**PROBLEM STATEMENT**
In the data below, which lines hold the word "HTTP"? Copy them.

**EXERCISE MATERIAL**
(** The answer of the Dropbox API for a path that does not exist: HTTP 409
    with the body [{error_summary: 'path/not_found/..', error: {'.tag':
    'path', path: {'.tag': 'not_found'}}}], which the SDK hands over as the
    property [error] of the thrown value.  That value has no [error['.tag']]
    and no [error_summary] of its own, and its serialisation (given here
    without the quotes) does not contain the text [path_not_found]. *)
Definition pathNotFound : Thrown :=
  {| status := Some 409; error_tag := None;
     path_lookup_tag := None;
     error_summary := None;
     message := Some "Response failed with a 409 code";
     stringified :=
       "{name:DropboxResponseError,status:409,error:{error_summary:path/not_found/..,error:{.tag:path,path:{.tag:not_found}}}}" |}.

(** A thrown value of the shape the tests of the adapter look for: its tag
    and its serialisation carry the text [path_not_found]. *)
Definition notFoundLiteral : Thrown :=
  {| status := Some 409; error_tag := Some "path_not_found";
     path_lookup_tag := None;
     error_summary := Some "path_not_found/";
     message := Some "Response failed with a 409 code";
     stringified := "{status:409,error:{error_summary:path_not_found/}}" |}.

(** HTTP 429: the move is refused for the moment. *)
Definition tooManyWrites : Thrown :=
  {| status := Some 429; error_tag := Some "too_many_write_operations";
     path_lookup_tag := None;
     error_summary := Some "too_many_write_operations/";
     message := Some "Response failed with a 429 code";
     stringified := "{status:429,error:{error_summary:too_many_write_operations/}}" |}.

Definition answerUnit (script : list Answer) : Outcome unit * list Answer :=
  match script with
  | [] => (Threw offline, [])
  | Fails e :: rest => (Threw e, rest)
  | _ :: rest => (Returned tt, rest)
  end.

**YOUR SOLUTION**
(** The answer of the Dropbox API for a path that does not exist: HTTP 409
(** HTTP 429: the move is refused for the moment. *)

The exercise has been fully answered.